Given that HMRC routinely mines data within business records held on online databases, in addition to ensuring that this information is discrepancy and error free (or contains clear explanations in supplementary notes as to why the discrepancy arose), contractors should always file accurate and timely real time information (RTI) submissions, taking care to answer the personal service company question on their tax returns clearly and accurately.
RTI, Vessey explains, means that it’s no longer necessary for contractors to file a P35 with the service company question, because they answer the same question under RTI when their final return is due for a tax year.
He continues: “Despite tax barrister Keith Gordon’s successful campaign to prove that contractors cannot be compelled to answer the service company question, in practice contractors should be honest and fill it in. Failing to complete the question simply places further doubt in an inspector’s mind and could be the trigger for an IR35 investigation by HMRC.”
While P35 is a thing of the past, consistently failing to get RTI right will immediately plant the seeds of suspicion in the taxman’s mind and prompt him to wonder what else the contractor is getting wrong, pushing the him or her higher up the inspector’s tax rating, Vessey warns.
This team specialises in calculating average performance ratios for different kinds of businesses based on the vast quantity of data it collects from corporation tax returns, returns filed by sole traders and personal self assessment tax returns.

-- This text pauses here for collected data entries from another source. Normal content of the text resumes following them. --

(* ===== verification/Health.v ===== *)
(** * Health classification: [mission_ground/telemetry/health.py]

    Temperature, voltage and fault severities, the most-severe-wins combination and the staleness
    rule, with the theorems that relate them to the tables of the interface document (6.8). *)
From S2P Require Import Prelude PyStruct PyFormat Crc32 Codec.

Open Scope Z_scope.

Module Health.
Import Codec.

Definition STALE_AFTER_US : Z := 24 * 3_600 * 1_000_000.

Inductive HealthClassification := NOMINAL | WARNING | CRITICAL.
Inductive Freshness := CURRENT | STALE.

#[export] Instance HealthClassification_eq_dec : EqDecision HealthClassification.
Proof. solve_decision. Defined.
#[export] Instance Freshness_eq_dec : EqDecision Freshness.
Proof. solve_decision. Defined.

Definition HealthClassification_value (c : HealthClassification) : string :=
  match c with NOMINAL => "NOMINAL" | WARNING => "WARNING" | CRITICAL => "CRITICAL" end.

Definition _SEVERITY_RANK (c : HealthClassification) : Z :=
  match c with NOMINAL => 0 | WARNING => 1 | CRITICAL => 2 end.

Record HealthAssessment := mk_assessment {
  classification : HealthClassification;
  freshness : Freshness;
  temperature : HealthClassification;
  voltage : HealthClassification;
  faults : HealthClassification
}.

Definition is_stale (a : HealthAssessment) : bool := bool_decide (freshness a = STALE).

Definition classify_temperature (temperature_centi_c : Z) : HealthClassification :=
  if (temperature_centi_c <? -4_000) || (8_500 <=? temperature_centi_c) then CRITICAL
  else if (temperature_centi_c <? -2_000) || (6_200 <=? temperature_centi_c) then WARNING
  else NOMINAL.

Definition classify_voltage (voltage_mv : Z) : HealthClassification :=
  if (voltage_mv <? 22_000) || (34_000 <? voltage_mv) then CRITICAL
  else if (voltage_mv <? 26_000) || (30_000 <? voltage_mv) then WARNING
  else NOMINAL.

Definition critical_faults : list FaultFlag :=
  [TEMPERATURE_SENSOR_FAULT; VOLTAGE_SENSOR_FAULT; INTERNAL_PAYLOAD_FAULT].
Definition warning_faults : list FaultFlag := [OVER_TEMPERATURE; UNDER_VOLTAGE; OVER_VOLTAGE].

Definition classify_faults (flag_value : Z) : result codec_error HealthClassification :=
  if negb ((0 <=? flag_value) && (flag_value <=? 0xFF))
     || negb (Z.land flag_value (Z.lnot DEFINED_FAULT_MASK) =? 0) then
    Raise (ValueError "fault_flags contains a bit not defined by telemetry version 1")
  else if negb (Z.land flag_value (flags_value critical_faults) =? 0) then Ok CRITICAL
  else if negb (Z.land flag_value (flags_value warning_faults) =? 0) then Ok WARNING
  else Ok NOMINAL.

Definition classify_staleness (sample_timestamp_us : Z) (ground_received_at : datetime)
  : result codec_error Freshness :=
  received_us ← _timestamp_us ground_received_at;
  let age_us := received_us - sample_timestamp_us in
  Ok (if STALE_AFTER_US <? age_us then STALE else CURRENT).

(** Python's [max(..., key=...)] returns the first of the greatest elements. *)
Definition most_severe (first : HealthClassification) (rest : list HealthClassification) :=
  fold_left (fun best c => if _SEVERITY_RANK best <? _SEVERITY_RANK c then c else best) rest first.

Definition assess_health (frame : TelemetryFrame) (ground_received_at : datetime)
  : result codec_error HealthAssessment :=
  let temperature_class := classify_temperature (temperature_centi_c frame) in
  let voltage_class := classify_voltage (voltage_mv frame) in
  faults_class ← classify_faults (fault_flags frame);
  let overall := most_severe temperature_class [voltage_class; faults_class] in
  fresh ← classify_staleness (timestamp_us frame) ground_received_at;
  Ok {| classification := overall; freshness := fresh; temperature := temperature_class;
        voltage := voltage_class; faults := faults_class |}.

(** ** Specification: the tables of the interface document *)

Definition has_fault (flags : Z) (f : FaultFlag) : bool := negb (Z.land flags (FaultFlag_value f) =? 0).

(** Conditions that demand CRITICAL, and those that demand at least WARNING. *)
Definition icd_critical (f : TelemetryFrame) : Prop :=
  temperature_centi_c f < -4_000 \/ 8_500 <= temperature_centi_c f \/
  voltage_mv f < 22_000 \/ 34_000 < voltage_mv f \/
  existsb (has_fault (fault_flags f)) critical_faults = true.

Definition icd_warning (f : TelemetryFrame) : Prop :=
  temperature_centi_c f < -2_000 \/ 6_200 <= temperature_centi_c f \/
  voltage_mv f < 26_000 \/ 30_000 < voltage_mv f \/
  existsb (has_fault (fault_flags f)) FaultFlag_members = true.

(** ** Lemmas *)

Lemma most_severe_spec c cs :
  most_severe c cs ∈ c :: cs /\
  Forall (fun d => _SEVERITY_RANK d <= _SEVERITY_RANK (most_severe c cs)) (c :: cs).
Proof.
  unfold most_severe. revert c; induction cs as [|d cs IH]; intros c; cbn [fold_left].
  - split; [left|by apply Forall_singleton].
  - destruct (Z.ltb_spec (_SEVERITY_RANK c) (_SEVERITY_RANK d)) as [Hlt|Hge].
    + destruct (IH d) as [Hin Hall]. split; [by right|]. constructor; [|done].
      apply Forall_cons in Hall as [Hd _]. lia.
    + destruct (IH c) as [Hin Hall]. apply Forall_cons in Hall as [Hc Hcs]. split.
      * apply elem_of_cons in Hin as [->|Hin]; [left|by do 2 right].
      * constructor; [done|]. constructor; [lia|done].
Qed.

Lemma most_severe_critical c cs : most_severe c cs = CRITICAL <-> CRITICAL ∈ c :: cs.
Proof.
  destruct (most_severe_spec c cs) as [Hin Hall]. split; [by intros <-|].
  intros Hc. rewrite Forall_forall in Hall. specialize (Hall _ Hc).
  by destruct (most_severe c cs).
Qed.

Lemma most_severe_nominal c cs : most_severe c cs = NOMINAL <-> Forall (fun d => d = NOMINAL) (c :: cs).
Proof.
  destruct (most_severe_spec c cs) as [Hin Hall]. split; intros H.
  - rewrite H in Hall. eapply Forall_impl; [exact Hall|]. by intros [].
  - rewrite Forall_forall in H. by apply H.
Qed.

Lemma land_flags flags fs :
  negb (Z.land flags (flags_value fs) =? 0) = existsb (has_fault flags) fs.
Proof.
  unfold flags_value, has_fault. induction fs as [|f fs IH]; cbn [map foldr existsb].
  - by rewrite Z.land_0_r.
  - rewrite Z.land_lor_distr_r, <- IH.
    destruct (Z.eqb_spec (Z.lor (Z.land flags (FaultFlag_value f))
      (Z.land flags (foldr Z.lor 0 (map FaultFlag_value fs)))) 0) as [Hz|Hz].
    + apply Z.lor_eq_0_iff in Hz as [-> ->]. done.
    + destruct (Z.eqb_spec (Z.land flags (FaultFlag_value f)) 0) as [H1|]; [|done].
      destruct (Z.eqb_spec (Z.land flags (foldr Z.lor 0 (map FaultFlag_value fs))) 0) as [H2|]; [|done].
      by rewrite H1, H2 in Hz.
Qed.

Lemma defined_mask_clear z :
  0 <= z <= 0xFF -> (Z.land z (Z.lnot DEFINED_FAULT_MASK) =? 0) = (z <=? 0x3F).
Proof.
  intros Hz. apply eqb_prop.
  apply (zrange_check (fun z => Bool.eqb (Z.land z (Z.lnot DEFINED_FAULT_MASK) =? 0) (z <=? 0x3F)) 0 256);
    [vm_compute; reflexivity|lia].
Qed.

(** The three possible outcomes on defined fault bits. *)
Lemma classify_faults_spec z :
  0 <= z <= 0x3F ->
  exists c, classify_faults z = Ok c /\
    (c = CRITICAL <-> existsb (has_fault z) critical_faults = true) /\
    (c = NOMINAL <-> existsb (has_fault z) FaultFlag_members = false).
Proof.
  intros Hz. unfold classify_faults. rewrite defined_mask_clear by lia.
  assert (negb ((0 <=? z) && (z <=? 0xFF)) || negb (z <=? 0x3F) = false) as -> by lia.
  rewrite !land_flags.
  assert (existsb (has_fault z) FaultFlag_members =
    existsb (has_fault z) warning_faults || existsb (has_fault z) critical_faults) as ->
    by (rewrite <- existsb_app; done).
  destruct (existsb (has_fault z) critical_faults), (existsb (has_fault z) warning_faults);
    eexists; (split; [done|]); done.
Qed.

Lemma classify_faults_error z : ~ (0 <= z <= 0x3F) -> exists m, classify_faults z = Raise (ValueError m).
Proof.
  intros Hz. unfold classify_faults.
  destruct (negb ((0 <=? z) && (z <=? 0xFF))) eqn:Hr; [by eexists|]. bool_to_prop.
  rewrite defined_mask_clear by lia. destruct (Z.leb_spec z 0x3F); [lia|by eexists].
Qed.

Lemma classify_temperature_critical z :
  classify_temperature z = CRITICAL <-> z < -4_000 \/ 8_500 <= z.
Proof.
  unfold classify_temperature. repeat case_test; bool_to_prop; split; intros; first [done|lia].
Qed.

Lemma classify_temperature_nominal z : classify_temperature z = NOMINAL <-> -2_000 <= z < 6_200.
Proof.
  unfold classify_temperature. repeat case_test; bool_to_prop; split; intros; first [done|lia].
Qed.

Lemma classify_voltage_critical z : classify_voltage z = CRITICAL <-> z < 22_000 \/ 34_000 < z.
Proof. unfold classify_voltage. repeat case_test; bool_to_prop; split; intros; first [done|lia]. Qed.

Lemma classify_voltage_nominal z : classify_voltage z = NOMINAL <-> 26_000 <= z <= 30_000.
Proof. unfold classify_voltage. repeat case_test; bool_to_prop; split; intros; first [done|lia]. Qed.

Lemma classify_staleness_aware ts t offset :
  utcoffset_us t = Some offset ->
  classify_staleness ts t =
    Ok (if STALE_AFTER_US <? wall_us t - offset - ts then STALE else CURRENT).
Proof. intros Ho. unfold classify_staleness. by rewrite (timestamp_us_aware _ _ Ho). Qed.

(** On a valid frame and an aware receipt time the assessment never raises. *)
Lemma assess_health_total f t offset :
  valid_frame f -> utcoffset_us t = Some offset -> exists a, assess_health f t = Ok a.
Proof.
  intros (_ & _ & _ & _ & _ & _ & _ & _ & Hf) Ho. unfold assess_health.
  destruct (classify_faults_spec (fault_flags f) Hf) as (c & -> & _). cbn [mbind result_bind].
  rewrite (classify_staleness_aware _ _ _ Ho). by eexists.
Qed.

Lemma elem_of_three {A} (x a b c : A) : x ∈ [a; b; c] <-> a = x \/ b = x \/ c = x.
Proof. rewrite !elem_of_cons, elem_of_nil. intuition congruence. Qed.

(** ** Properties *)

(** C40. Health classification implements the tables of the interface document: for every frame and
    aware receipt time, undefined fault bits are the only error; otherwise the result is CRITICAL
    exactly when some critical condition holds, NOMINAL exactly when no warning condition holds, and
    the sample is STALE exactly when it is strictly more than 24 hours old at receipt. *)
Theorem assess_health_icd f wall offset :
  match assess_health f (mk_datetime wall (Some offset)) with
  | Ok a =>
      0 <= fault_flags f <= 0x3F /\
      (classification a = CRITICAL <-> icd_critical f) /\
      (classification a = NOMINAL <-> ~ icd_warning f) /\
      (is_stale a = true <-> 86_400_000_000 < wall - offset - timestamp_us f)
  | Raise e => ~ (0 <= fault_flags f <= 0x3F) /\ exists m, e = ValueError m
  end.
Proof.
  unfold assess_health. destruct (decide (0 <= fault_flags f <= 0x3F)) as [Hf|Hf].
  - destruct (classify_faults_spec (fault_flags f) Hf) as (c & -> & Hcrit & Hnom).
    cbn [mbind result_bind]. rewrite (classify_staleness_aware _ _ offset) by done.
    cbn [mbind result_bind classification]. split; [done|]. split; [|split].
    + rewrite most_severe_critical, elem_of_three. unfold icd_critical.
      rewrite <- Hcrit. pose proof (classify_temperature_critical (temperature_centi_c f)).
      pose proof (classify_voltage_critical (voltage_mv f)). tauto.
    + rewrite most_severe_nominal, !Forall_cons, Forall_nil. unfold icd_warning.
      rewrite classify_temperature_nominal, classify_voltage_nominal, Hnom.
      destruct (existsb _ FaultFlag_members); split; intros; intuition (try lia; try discriminate).
    + unfold is_stale. cbn. change STALE_AFTER_US with 86_400_000_000.
      destruct (Z.ltb_spec 86_400_000_000 (wall - offset - timestamp_us f)); cbn; split; intros;
        first [done|lia].
  - destruct (classify_faults_error (fault_flags f) Hf) as (m & ->). cbn. eauto.
Qed.

(** No decoded frame can make classification fail: whatever bytes the decoder accepts at a
    receipt time, the assessment of the frame at that receipt time returns, its overall class is the
    greatest of its three component classes, and the sample is at most five minutes in the future. *)
Theorem decoded_frames_assessed raw t f :
  decode_telemetry raw t = Ok f ->
  exists a, assess_health f t = Ok a /\
    classification a ∈ [temperature a; voltage a; faults a] /\
    Forall (fun c => _SEVERITY_RANK c <= _SEVERITY_RANK (classification a))
      [temperature a; voltage a; faults a].
Proof.
  intros (_ & -> & Hf)%decode_ok. apply validate_fields_ok in Hf as [Hf Ht]. cbn in Ht.
  destruct (utcoffset_us t) as [offset|] eqn:Ho; [|done].
  destruct (assess_health_total _ _ _ Hf Ho) as [a Ha]. exists a. split; [done|].
  unfold assess_health in Ha. apply bind_ok in Ha as (c & _ & (fr & _ & [= <-])%bind_ok).
  exact (most_severe_spec (classify_temperature _) [classify_voltage _; c]).
Qed.

(** Severity is monotone in the reported faults: setting more defined fault bits never lowers
    the classification of the flags. *)
Theorem classify_faults_monotone z extra c c' :
  classify_faults z = Ok c -> classify_faults (Z.lor z extra) = Ok c' ->
  _SEVERITY_RANK c <= _SEVERITY_RANK c'.
Proof.
  intros Hc Hc'.
  assert (0 <= z <= 0x3F) as Hz by (destruct (decide (0 <= z <= 0x3F)) as [|Hn]; [done|];
    destruct (classify_faults_error z Hn) as [m Hm]; congruence).
  assert (0 <= Z.lor z extra <= 0x3F) as Hz' by
    (destruct (decide (0 <= Z.lor z extra <= 0x3F)) as [|Hn]; [done|];
     destruct (classify_faults_error _ Hn) as [m Hm]; congruence).
  destruct (classify_faults_spec z Hz) as (d & Hd & Hcrit & Hnom).
  destruct (classify_faults_spec _ Hz') as (d' & Hd' & Hcrit' & Hnom').
  rewrite Hd in Hc. injection Hc as <-. rewrite Hd' in Hc'. injection Hc' as <-.
  assert (forall fs, existsb (has_fault z) fs = true -> existsb (has_fault (Z.lor z extra)) fs = true) as Hup.
  { intros fs. rewrite <- !land_flags, !negb_true_iff, !Z.eqb_neq, Z.land_lor_distr_l.
    intros Hne [Hl _]%Z.lor_eq_0_iff. done. }
  destruct (decide (d' = CRITICAL)) as [->|Hn']; [destruct d; done|].
  destruct (decide (d = NOMINAL)) as [->|Hn]; [destruct d'; done|].
  destruct (decide (d = CRITICAL)) as [->|Hnc]; [exfalso; by apply Hn', Hcrit', Hup, Hcrit|].
  destruct (existsb (has_fault z) FaultFlag_members) eqn:Hm; [|exfalso; by apply Hn, Hnom].
  apply Hup in Hm. destruct (decide (d' = NOMINAL)) as [->|Hn2].
  - by rewrite (proj1 Hnom' eq_refl) in Hm.
  - by destruct d, d'.
Qed.

(** ** Witnesses *)

Lemma decoded_frames_assessed_witness :
  exists a, assess_health golden_frame golden_receipt = Ok a /\
    classification a ∈ [temperature a; voltage a; faults a] /\
    Forall (fun c => _SEVERITY_RANK c <= _SEVERITY_RANK (classification a))
      [temperature a; voltage a; faults a].
Proof. apply (decoded_frames_assessed golden_raw). vm_compute. reflexivity. Defined.

Lemma classify_faults_monotone_witness :
  classify_faults 0x01 = Ok WARNING /\ classify_faults (Z.lor 0x01 0x20) = Ok CRITICAL /\
  _SEVERITY_RANK WARNING <= _SEVERITY_RANK CRITICAL.
Proof.
  assert (classify_faults 0x01 = Ok WARNING) as H1 by (vm_compute; reflexivity).
  assert (classify_faults (Z.lor 0x01 0x20) = Ok CRITICAL) as H2 by (vm_compute; reflexivity).
  split; [exact H1|]. split; [exact H2|]. exact (classify_faults_monotone _ _ _ _ H1 H2).
Defined.

End Health.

The team constructs profiles for various trades and professions, such as painters, decorators and driving instructors, and sets about building a picture of the average profitability that businesses in these areas demonstrate. It is highly likely that business such as “engineering consultants” and “IT contractors” will be included on the team’s list.
And that boils down to one thing: contractors in these areas of business are likely to start receiving querying letters from HMRC if their profits, business costs and expenses are markedly outside the designated average for their specialism as determined by the benchmarking team.
In Vessey’s professional opinion, it’s best to avoid using HMRC’s IR35 contract review service. While it’s ostensibly a support service for contractors wishing to discover if their contract is inside or outside IR35, Vessey has come to the view that it functions as a source of leads for the Revenue’s four central compliance teams.
The service may indeed prevent an IR35 enquiry, but Vessey believes it can also trigger one. Formally, the service promises not to investigate for three years if a contract is found to be outside IR35, and also promises not to pass on caller details to IR35 inspector colleagues. But Vessey believes that high risk contractors using the service face an even bigger risk. He says: “If an HMRC officer reviews a contractor’s contract and finds it places the contractor at high risk of being inside IR35, of course they are going to forward the details to their IR35 colleagues. I certainly don’t trust them not to.”
And there’s a final source of triggering an IR35 investigation that Vessey has come across in his professional work: anonymous tip-offs.
He says: “Disgruntled spouses or partners have been known to anonymously tip-off HMRC about their spouse/partner’s financial affairs.
Ordinarily an anonymous tip-off would start as an income tax or corporation tax investigation, but once the inspector knows a contractor is involved, they will call in the specialist IR35 units.”